Tak lama kemudian ketiga wanita cantik itu kembali untuk menemui Daniel dan yang lainnya di restoran.
"Akhirnya Mama punya temen untuk tinggal di rumah" ucap Mama Yuni tersenyum bahagia.
"Bersiap-siaplah, karena sebentar lagi kita akan melakukan perjalanan 18 jam di atas tanah" ucap Daniel sambil mengelus-elus kepala Damin yang tengah duduk di pangkuannya.
"Bunda juga udah gak sabar melihat ekspresi wajah Windy nanti saat kita berikan kejutan ini" ucap Leny tersenyum penuh arti.
Setelah semua selesai, mereka kembali ke kamar mereka untuk memeriksa kembali barang-barang yang akan mereka bawa pulang ke Indonesia.
"Kenapa Ayah tiba-tiba mengajak kita semua kembali ke Indonesia?. Apa urusan Ayah di sini sudah benar-benar selesai?" tanya Leny setelah mereka berdua berada di kamar.
"Bunda gak mau loh sampai kejadian seminggu yang lalu terluang lagi. Seperti yang terjadi pada tempat ini beberapa hari yang lalu. Apa lagi kalau sampai ada yang kenapa-kenapa pada hotel ini" ucap Leny menjelaskan.
"Bunda tenang saja. Pasti tidak akan ada yang berani lagi untuk membuat kekacauannya di tempat kita ini" jawab Daniel sambil duduk di sebelahnya Leny.Lalu Leny menyandarkan kepalanya di pundaknya Daniel, dan Daniel hanya mengelus-elus kepala sang istri.
"Oh iya.
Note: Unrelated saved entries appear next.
Definition days_in_month (y m : Z) : Z :=
  match m with
  | 2 => if is_leap y then 29 else 28
  | 4 | 6 | 9 | 11 => 30
  | _ => 31
  end%Z.

(** The arguments are converted to C [int] first. *)
Definition fits_c_int (n : Z) : bool := ((- 2 ^ 31 <=? n) && (n <? 2 ^ 31))%Z.

Definition zfill (width : nat) (n : Z) : string :=
  let s := NilEmpty.string_of_uint (N.to_uint (Z.to_N n)) in
  let s := match s with EmptyString => "0" | _ => s end in
  string_of_list_ascii (repeat "0"%char (width - String.length s)) ++ s.

Definition isoformat (yr mo dy hr mn : Z) : string :=
  zfill 4 yr ++ "-" ++ zfill 2 mo ++ "-" ++ zfill 2 dy ++ "T"
  ++ zfill 2 hr ++ ":" ++ zfill 2 mn ++ ":00+00:00".

(** [OverflowError] when an argument does not fit a C [int], [ValueError]
    when one is out of range, the ISO-8601 text otherwise. *)
Definition datetime_iso (yr mo dy hr mn : Z) : result string :=
  if negb (forallb fits_c_int [yr; mo; dy; hr; mn]) then Raise OverflowError
  else if ((1 <=? yr) && (yr <=? 9999) && (1 <=? mo) && (mo <=? 12)
           && (1 <=? dy) && (dy <=? days_in_month yr mo)
           && (0 <=? hr) && (hr <=? 23) && (0 <=? mn) && (mn <=? 59))%Z
  then Ok (isoformat yr mo dy hr mn)
  else Raise ValueError.

End PyDatetime.

(* ================================================================== *)
(** ** The operations of Python on decoded JSON *)

Module Py.

(** The exact value of a number as a fraction [n / 2 ^ k]; [None] for an
    infinity, a NaN or a value that is not a number. *)
Definition exact (v : json) : option (Z * Z) :=
  let signed (s : bool) (m : Z) := if s then (- m)%Z else m in
  match v with
  | JBool b => Some ((if b then 1 else 0)%Z, 0%Z)
  | JInt n => Some (n, 0%Z)
  | JFloat (S754_zero _) => Some (0%Z, 0%Z)
  | JFloat (S754_finite s m e) =>
      if (0 <=? e)%Z then Some (signed s (Zpos m * 2 ^ e)%Z, 0%Z)
      else Some (signed s (Zpos m), (- e)%Z)
  | _ => None
  end.

Definition is_number (v : json) : bool :=
  match v with
  | JBool _ | JInt _ | JFloat _ => true
  | _ => false
  end.

(** [a == b] on numbers: [int] and [float] are compared by value, a NaN
    differs from everything, an infinity equals itself only. *)
Definition num_eqb (a b : json) : bool :=
  match exact a, exact b with
  | Some (n1, k1), Some (n2, k2) => (n1 * 2 ^ k2 =? n2 * 2 ^ k1)%Z
  | _, _ =>
      match a, b with
      | JFloat (S754_infinity s1), JFloat (S754_infinity s2) => Bool.eqb s1 s2
      | _, _ => false
      end
  end.

(** [a == b] *)
Fixpoint eqb (a b : json) {struct a} : bool :=
  match a, b with
  | JNull, JNull => true
  | JStr s, JStr t => String.eqb s t
  | JList l, JList m =>
      (fix go (l m : list json) {struct l} : bool :=
         match l, m with
         | [], [] => true
         | x :: l', y :: m' => eqb x y && go l' m'
         | _, _ => false
         end) l m
  | JDict d, JDict e =>
      (List.length d =? List.length e)
      && (fix go (d : list (string * json)) {struct d} : bool :=
            match d with
            | [] => true
            | (k, v) :: d' =>
                match Dict.get k e with
                | Some w => eqb v w && go d'
                | None => false
                end
            end) d
  | _, _ => is_number a && is_number b && num_eqb a b
  end.

(** [a < b] on two numbers: [int] and [float] are compared by value; a NaN
    is smaller than nothing and nothing is smaller than a NaN. *)
Definition num_ltb (a b : json) : bool :=
  match exact a, exact b with
  | Some (n1, k1), Some (n2, k2) => (n1 * 2 ^ k2 <? n2 * 2 ^ k1)%Z
  | _, _ =>
      match a, b with
      | JFloat S754_nan, _ | _, JFloat S754_nan => false
      | JFloat (S754_infinity s1), JFloat (S754_infinity s2) => s1 && negb s2
      | JFloat (S754_infinity s1), _ => s1
      | _, JFloat (S754_infinity s2) => negb s2
      | _, _ => false
      end
  end.

(** [a < b], [None] where it raises [TypeError]: two numbers are compared by
    value, two strings character by character, two lists at the first items
    that are not equal, or by length when there are none; nothing else is
    ordered, [None] and a dict not even with themselves. *)
Fixpoint compare_lt (a b : json) {struct a} : option bool :=
  match a, b with
  | JStr s, JStr t => Some (String.ltb s t)
  | JList l, JList m =>
      (fix go (l m : list json) {struct l} : option bool :=
         match l, m with
         | [], [] => Some false
         | [], _ :: _ => Some true
         | _ :: _, [] => Some false
         | x :: l', y :: m' => if eqb x y then go l' m' else compare_lt x y
         end) l m
  | _, _ => if is_number a && is_number b then Some (num_ltb a b) else None
  end.

(** [a < b] *)
Definition lt (a b : json) : result bool :=
  match compare_lt a b with
  | Some r => Ok r
  | None => Raise TypeError
  end.

(** [obj.get(k, default)]: only a dict has the method. *)
Definition get (obj : json) (k : string) (default : json) : result json :=
  match obj with
  | JDict d => Ok (Dict.get_default k default d)
  | _ => Raise AttributeError
  end.

(** [obj[k]] for a string [k] *)
Definition getitem (obj : json) (k : string) : result json :=
  match obj with
  | JDict d =>
      match Dict.get k d with
      | Some v => Ok v
      | None => Raise KeyError
      end
  | _ => Raise TypeError
  end.

(** [len(obj)] *)
Definition len (obj : json) : result nat :=
  match obj with
  | JStr s => Ok (String.length s)
  | JList l => Ok (List.length l)
  | JDict d => Ok (List.length d)
  | _ => Raise TypeError
  end.

(** [obj[i]] for an index [0 <= i]; the keys of a decoded JSON object are
    strings, so a dict never has the key [i]. *)
Definition index (obj : json) (i : nat) : result json :=
  match obj with
  | JList l =>
      match nth_error l i with
      | Some v => Ok v
      | None => Raise IndexError
      end
  | JStr s =>
      match String.get i s with
      | Some c => Ok (JStr (String c ""))
      | None => Raise IndexError
      end
  | JDict _ => Raise KeyError
  | _ => Raise TypeError
  end.

(** [obj[-1]] *)
Definition last (obj : json) : result json :=
  match len obj with
  | Ok (S n) => index obj n
  | Ok O => index obj 0
  | Raise e => Raise e
  end.

(** [obj[:n]] *)
Definition slice_to (obj : json) (n : nat) : result json :=
  match obj with
  | JStr s => Ok (JStr (PyStr.take n s))
  | JList l => Ok (JList (firstn n l))
  | _ => Raise TypeError
  end.

(** [l[-n:]] on a list *)
Definition lastn {A : Type} (n : nat) (l : list A) : list A :=
  skipn (List.length l - n) l.

(** [for x in obj]: the elements of a list, the characters of a string, the
    keys of a dict. *)
Definition iter (obj : json) : result (list json) :=
  match obj with
  | JList l => Ok l
  | JStr s => Ok (map (fun c => JStr (String c "")) (list_ascii_of_string s))
  | JDict d => Ok (map (fun kv => JStr (fst kv)) d)
  | _ => Raise TypeError
  end.

(** [t in s] on strings *)
Fixpoint substring_in (t s : string) : bool :=
  String.prefix t s
  || match s with
     | EmptyString => false
     | String _ s' => substring_in t s'
     end.

(** [k in obj] for a string [k] *)
Definition contains (k : string) (obj : json) : result bool :=
  match obj with
  | JStr s => Ok (substring_in k s)
  | JList l => Ok (existsb (fun v => eqb v (JStr k)) l)
  | JDict d => Ok (Dict.mem k d)
  | _ => Raise TypeError
  end.

(** [obj.split(sep)[-1]] for a separator of one character *)
Definition split_last (sep : ascii) (obj : json) : result json :=
  match obj with
  | JStr s => Ok (JStr (List.last (PyStr.split sep s) ""))
  | _ => Raise AttributeError
  end.

(** [round(x, ndigits)]: an [int] rounds to itself when [0 <= ndigits]. *)
Definition round (x : json) (ndigits : nat) : result json :=
  match x with
  | JFloat v => Ok (JFloat (PyFloat.round v ndigits))
  | JInt n => Ok (JInt n)
  | JBool b => Ok (JInt (if b then 1 else 0))
  | _ => Raise TypeError
  end.

(** [float(x)] *)
Definition float (x : json) : result PyFloat.float :=
  match x with
  | JFloat v => Ok v
  | JInt n =>
      match PyFloat.of_Z n with
      | S754_infinity _ => Raise OverflowError
      | v => Ok v
      end
  | JBool b => Ok (PyFloat.of_Z (if b then 1 else 0))
  | JStr s =>
      match PyNum.float_of_str s with
      | Some v => Ok v
      | None => Raise ValueError
      end
  | _ => Raise TypeError
  end.

(** [obj[-n:]] *)
Definition slice_last (obj : json) (n : nat) : result json :=
  match obj with
  | JStr s => Ok (JStr (string_of_list_ascii (lastn n (list_ascii_of_string s))))
  | JList l => Ok (JList (lastn n l))
  | _ => Raise TypeError
  end.

(** [obj.lower()] *)
Definition lower (obj : json) : result string :=
  match obj with
  | JStr s => Ok (PyStr.lower s)
  | _ => Raise AttributeError
  end.

Definition as_int (v : json) : option Z :=
  match v with
  | JInt n => Some n
  | JBool b => Some (if b then 1 else 0)%Z
  | _ => None
  end.

(** [a + b]: the sum of two [int], the rounded sum of two numbers one of
    which is a [float], the concatenation of two strings or two lists. *)
Definition add (a b : json) : result json :=
  match as_int a, as_int b with
  | Some m, Some n => Ok (JInt (m + n))
  | _, _ =>
      match a, b with
      | JStr s, JStr t => Ok (JStr (s ++ t))
      | JList l, JList m => Ok (JList (l ++ m))
      | _, _ =>
          if is_number a && is_number b then
            x <- float a ;; y <- float b ;;
            Ok (JFloat (SFadd PyFloat.prec PyFloat.emax x y))
          else Raise TypeError
      end
  end.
Ayah belum menceritakan tentang Ayah yang secara tiba-tiba mendesak kita untuk cepat-cepat kembali ke Indonesia" ucap Leny dengan posisi masih bersandar pada pundaknya Daniel.
"Ini juga masih ada hubungannya dengan dunia bawah tanah Honey" jawab Daniel.
"Maksud Ayah, ini semua ada hubungannya dengan Dark Shadow ?" tanya Leny meyakinkan dan di anggukan oleh Daniel.
"Memangnya ada apa suamiku?" tanya Leny semakin penasaran.
"Ada sebuah geng atau kelompok yang dulu terkenal dengan pengedar dan penjual barang-barang obat terlarang serta dalam perdagangan manusia, di dunia bawah tanah ini" jawab Daniel menjelaskan.
"Ha?!, kok ada ya manusia yang tidak memilik hati nurani seperti itu pah" jawab Leny ikut geram.
"Apa nama kelompok mereka yang tidak memiliki rasa kemanusiaannya " tanya Leny penasaran.
"Harimau berdarah" jawab Daniel
"Padahal, 8 tahun yang lalu ada pertempuran besar antara Dark Shadow melawan Harimau berdarah, dan Ayah pikir Dark Shadow sudah berhasil untuk membuat mereka musnah. Namun ternyata sebagian dari mereka masih ada yang hidup dan bersembunyi di negara Indonesia. Ayah takut mereka semua akan melanjutkan bisnis lama mereka.